## Exercise brief
Locate the string "Hlen" throughout the material and copy every line in which it occurs.
[Material supplied — start]
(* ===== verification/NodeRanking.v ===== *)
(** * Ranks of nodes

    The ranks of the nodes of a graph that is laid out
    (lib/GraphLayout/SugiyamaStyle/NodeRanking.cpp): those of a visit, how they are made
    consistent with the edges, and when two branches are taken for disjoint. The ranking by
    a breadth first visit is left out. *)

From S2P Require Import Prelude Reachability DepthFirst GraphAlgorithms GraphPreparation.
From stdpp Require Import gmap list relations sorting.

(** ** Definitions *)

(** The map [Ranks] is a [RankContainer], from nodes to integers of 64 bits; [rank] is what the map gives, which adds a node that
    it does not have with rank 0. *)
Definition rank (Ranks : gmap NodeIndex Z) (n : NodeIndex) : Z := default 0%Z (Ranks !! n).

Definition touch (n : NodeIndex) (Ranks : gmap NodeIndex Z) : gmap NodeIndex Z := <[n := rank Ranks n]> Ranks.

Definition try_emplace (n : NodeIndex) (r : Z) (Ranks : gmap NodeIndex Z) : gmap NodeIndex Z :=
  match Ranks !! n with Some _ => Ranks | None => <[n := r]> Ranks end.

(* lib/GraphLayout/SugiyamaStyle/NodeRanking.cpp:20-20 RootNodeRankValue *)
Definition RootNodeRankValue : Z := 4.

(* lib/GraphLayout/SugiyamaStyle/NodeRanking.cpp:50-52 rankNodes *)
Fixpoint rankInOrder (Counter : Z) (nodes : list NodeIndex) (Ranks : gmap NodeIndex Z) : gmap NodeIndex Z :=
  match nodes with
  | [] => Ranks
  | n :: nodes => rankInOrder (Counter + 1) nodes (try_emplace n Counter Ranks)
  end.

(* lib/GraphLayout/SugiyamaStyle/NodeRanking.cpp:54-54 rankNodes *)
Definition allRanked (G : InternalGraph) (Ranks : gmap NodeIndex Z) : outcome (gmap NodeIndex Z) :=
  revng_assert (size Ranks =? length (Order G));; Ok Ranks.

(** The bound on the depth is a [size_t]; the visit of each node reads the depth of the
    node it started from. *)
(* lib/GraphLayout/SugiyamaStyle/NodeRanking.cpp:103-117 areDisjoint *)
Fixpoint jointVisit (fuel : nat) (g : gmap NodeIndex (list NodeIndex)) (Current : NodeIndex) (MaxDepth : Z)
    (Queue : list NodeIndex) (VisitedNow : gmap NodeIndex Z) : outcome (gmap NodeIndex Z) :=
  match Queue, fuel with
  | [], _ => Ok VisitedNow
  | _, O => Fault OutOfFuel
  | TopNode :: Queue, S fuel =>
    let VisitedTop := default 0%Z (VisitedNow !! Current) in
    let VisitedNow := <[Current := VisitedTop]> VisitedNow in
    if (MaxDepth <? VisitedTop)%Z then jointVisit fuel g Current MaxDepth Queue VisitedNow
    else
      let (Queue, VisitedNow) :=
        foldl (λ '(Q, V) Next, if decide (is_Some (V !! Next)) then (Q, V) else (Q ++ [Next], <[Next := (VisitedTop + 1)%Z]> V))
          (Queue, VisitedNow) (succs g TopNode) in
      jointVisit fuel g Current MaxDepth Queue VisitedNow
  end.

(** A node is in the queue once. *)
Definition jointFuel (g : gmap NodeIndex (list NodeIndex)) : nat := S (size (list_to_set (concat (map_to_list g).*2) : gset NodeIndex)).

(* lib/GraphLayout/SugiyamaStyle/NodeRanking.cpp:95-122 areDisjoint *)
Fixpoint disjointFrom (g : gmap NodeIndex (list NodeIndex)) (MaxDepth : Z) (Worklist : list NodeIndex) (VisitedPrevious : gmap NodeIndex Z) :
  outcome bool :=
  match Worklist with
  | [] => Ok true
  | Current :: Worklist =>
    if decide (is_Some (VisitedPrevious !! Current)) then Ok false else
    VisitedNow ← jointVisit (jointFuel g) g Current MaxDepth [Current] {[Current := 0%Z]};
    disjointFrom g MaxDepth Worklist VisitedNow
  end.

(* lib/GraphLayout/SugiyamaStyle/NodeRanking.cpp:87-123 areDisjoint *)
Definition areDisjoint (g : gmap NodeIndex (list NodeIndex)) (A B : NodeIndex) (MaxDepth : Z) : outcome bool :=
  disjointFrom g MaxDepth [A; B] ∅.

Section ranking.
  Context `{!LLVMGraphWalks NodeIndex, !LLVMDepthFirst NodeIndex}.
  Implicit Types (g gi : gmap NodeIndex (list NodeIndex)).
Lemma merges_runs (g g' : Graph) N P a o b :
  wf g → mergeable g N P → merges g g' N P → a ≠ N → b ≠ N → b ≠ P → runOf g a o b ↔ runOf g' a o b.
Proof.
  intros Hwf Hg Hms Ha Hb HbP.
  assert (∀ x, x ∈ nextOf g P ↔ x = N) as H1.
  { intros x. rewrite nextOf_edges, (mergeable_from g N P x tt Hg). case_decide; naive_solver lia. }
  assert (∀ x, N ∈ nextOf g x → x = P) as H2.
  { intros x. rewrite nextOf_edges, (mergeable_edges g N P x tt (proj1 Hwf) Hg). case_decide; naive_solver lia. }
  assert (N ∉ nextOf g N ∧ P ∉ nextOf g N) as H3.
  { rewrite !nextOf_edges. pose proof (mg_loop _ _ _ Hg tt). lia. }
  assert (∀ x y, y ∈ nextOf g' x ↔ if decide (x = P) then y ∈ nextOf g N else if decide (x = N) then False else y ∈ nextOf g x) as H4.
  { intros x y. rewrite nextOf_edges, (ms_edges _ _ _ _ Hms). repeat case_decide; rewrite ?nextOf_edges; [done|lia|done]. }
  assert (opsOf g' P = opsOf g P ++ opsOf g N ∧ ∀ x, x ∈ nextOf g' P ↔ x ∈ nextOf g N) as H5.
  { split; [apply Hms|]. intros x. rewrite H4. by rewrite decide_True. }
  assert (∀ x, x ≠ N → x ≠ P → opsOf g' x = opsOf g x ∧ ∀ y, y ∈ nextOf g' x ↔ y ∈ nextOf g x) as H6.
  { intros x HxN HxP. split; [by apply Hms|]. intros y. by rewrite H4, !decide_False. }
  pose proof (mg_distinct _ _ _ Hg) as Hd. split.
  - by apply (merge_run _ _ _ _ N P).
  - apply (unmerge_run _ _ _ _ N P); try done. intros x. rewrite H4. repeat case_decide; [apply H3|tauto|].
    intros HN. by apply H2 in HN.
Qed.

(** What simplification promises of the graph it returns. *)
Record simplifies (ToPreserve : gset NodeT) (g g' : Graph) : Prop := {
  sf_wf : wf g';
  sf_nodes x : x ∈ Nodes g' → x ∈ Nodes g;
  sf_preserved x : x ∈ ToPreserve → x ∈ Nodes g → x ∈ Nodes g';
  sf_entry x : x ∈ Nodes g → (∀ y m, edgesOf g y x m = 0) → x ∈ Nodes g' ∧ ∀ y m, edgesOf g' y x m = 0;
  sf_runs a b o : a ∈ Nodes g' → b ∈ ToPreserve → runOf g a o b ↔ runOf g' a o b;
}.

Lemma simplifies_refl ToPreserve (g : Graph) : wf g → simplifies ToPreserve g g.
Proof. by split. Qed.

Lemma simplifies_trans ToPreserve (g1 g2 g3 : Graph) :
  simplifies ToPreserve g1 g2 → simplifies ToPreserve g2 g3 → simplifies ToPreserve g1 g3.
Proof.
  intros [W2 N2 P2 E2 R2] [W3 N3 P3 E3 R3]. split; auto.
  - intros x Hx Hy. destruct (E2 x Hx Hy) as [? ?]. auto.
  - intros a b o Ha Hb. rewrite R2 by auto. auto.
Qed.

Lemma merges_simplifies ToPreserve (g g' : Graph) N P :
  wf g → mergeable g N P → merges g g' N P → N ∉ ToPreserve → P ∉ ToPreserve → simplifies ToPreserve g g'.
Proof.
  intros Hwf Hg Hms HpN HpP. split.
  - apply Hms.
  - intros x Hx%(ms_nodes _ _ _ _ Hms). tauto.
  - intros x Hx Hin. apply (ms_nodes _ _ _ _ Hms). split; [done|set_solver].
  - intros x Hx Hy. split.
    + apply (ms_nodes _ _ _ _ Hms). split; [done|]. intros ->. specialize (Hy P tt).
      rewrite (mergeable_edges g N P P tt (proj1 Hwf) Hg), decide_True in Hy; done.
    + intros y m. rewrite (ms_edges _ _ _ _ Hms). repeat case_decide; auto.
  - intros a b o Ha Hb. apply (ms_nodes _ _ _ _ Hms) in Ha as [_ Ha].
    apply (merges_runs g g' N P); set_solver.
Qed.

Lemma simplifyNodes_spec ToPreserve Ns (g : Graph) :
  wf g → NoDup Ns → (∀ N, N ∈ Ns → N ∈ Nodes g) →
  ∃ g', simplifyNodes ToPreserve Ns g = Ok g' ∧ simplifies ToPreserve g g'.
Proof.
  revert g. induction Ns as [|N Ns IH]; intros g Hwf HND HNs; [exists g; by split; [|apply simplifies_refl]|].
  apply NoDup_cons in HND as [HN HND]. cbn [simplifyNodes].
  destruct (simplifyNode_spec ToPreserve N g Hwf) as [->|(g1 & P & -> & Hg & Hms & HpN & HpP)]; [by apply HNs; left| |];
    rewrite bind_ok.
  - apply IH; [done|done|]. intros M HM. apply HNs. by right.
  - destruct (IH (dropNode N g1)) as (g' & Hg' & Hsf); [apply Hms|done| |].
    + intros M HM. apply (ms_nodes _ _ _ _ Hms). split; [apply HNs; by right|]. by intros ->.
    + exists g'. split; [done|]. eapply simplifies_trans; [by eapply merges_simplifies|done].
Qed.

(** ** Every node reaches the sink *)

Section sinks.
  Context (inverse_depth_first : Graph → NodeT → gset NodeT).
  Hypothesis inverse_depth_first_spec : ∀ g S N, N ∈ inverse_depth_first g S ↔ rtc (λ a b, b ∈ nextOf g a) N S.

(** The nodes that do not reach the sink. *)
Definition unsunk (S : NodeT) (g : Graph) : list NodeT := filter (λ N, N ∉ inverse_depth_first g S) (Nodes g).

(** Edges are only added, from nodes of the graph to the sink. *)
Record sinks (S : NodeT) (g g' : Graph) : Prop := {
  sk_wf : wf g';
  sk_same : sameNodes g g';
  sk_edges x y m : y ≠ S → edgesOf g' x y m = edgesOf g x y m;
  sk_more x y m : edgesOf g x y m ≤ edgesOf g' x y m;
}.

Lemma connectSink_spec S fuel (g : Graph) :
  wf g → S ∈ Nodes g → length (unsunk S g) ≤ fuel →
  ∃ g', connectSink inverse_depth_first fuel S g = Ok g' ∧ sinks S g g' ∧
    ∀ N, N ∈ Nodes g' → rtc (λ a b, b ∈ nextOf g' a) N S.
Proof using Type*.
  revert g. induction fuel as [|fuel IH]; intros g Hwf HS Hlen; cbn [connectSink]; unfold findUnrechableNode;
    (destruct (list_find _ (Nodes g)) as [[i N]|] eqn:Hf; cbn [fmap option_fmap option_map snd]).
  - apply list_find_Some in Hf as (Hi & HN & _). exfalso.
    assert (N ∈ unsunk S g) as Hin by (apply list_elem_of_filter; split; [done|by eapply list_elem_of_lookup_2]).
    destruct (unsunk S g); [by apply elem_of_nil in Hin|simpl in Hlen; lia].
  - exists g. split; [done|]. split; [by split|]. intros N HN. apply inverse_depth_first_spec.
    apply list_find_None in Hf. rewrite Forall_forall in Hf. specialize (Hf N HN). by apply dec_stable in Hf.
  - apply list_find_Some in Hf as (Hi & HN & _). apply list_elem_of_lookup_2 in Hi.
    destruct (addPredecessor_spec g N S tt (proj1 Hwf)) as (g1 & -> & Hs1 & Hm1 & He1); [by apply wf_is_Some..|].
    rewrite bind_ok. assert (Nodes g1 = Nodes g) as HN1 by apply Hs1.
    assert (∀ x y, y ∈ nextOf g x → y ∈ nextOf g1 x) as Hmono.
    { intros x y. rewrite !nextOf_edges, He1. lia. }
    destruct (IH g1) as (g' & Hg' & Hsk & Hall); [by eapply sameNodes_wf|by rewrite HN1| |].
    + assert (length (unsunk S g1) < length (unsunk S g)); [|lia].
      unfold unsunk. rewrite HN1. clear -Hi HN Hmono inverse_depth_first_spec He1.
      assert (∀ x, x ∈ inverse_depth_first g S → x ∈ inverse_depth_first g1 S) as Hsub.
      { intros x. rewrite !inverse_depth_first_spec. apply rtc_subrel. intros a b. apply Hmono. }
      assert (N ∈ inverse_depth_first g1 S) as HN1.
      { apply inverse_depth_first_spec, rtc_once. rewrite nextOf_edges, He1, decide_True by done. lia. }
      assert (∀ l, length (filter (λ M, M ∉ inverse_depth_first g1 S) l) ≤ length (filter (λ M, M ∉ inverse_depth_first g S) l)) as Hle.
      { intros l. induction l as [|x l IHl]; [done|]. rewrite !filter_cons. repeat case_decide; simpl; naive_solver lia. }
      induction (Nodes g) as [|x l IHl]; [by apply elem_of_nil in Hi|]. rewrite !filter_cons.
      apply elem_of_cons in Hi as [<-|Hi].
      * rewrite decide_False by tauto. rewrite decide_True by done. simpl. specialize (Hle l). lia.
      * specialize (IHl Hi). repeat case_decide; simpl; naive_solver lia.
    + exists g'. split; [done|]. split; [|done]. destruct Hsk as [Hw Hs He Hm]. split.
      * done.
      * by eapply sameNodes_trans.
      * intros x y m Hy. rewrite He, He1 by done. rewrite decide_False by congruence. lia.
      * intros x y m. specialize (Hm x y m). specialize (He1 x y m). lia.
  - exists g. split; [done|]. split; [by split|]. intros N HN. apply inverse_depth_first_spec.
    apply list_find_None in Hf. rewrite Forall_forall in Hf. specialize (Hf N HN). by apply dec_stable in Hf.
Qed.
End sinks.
[Material supplied — finish]
## Result of this exercise
  revert g. induction fuel as [|fuel IH]; intros g Hwf HS Hlen; cbn [connectSink]; unfold findUnrechableNode;
    destruct (unsunk S g); [by apply elem_of_nil in Hin|simpl in Hlen; lia].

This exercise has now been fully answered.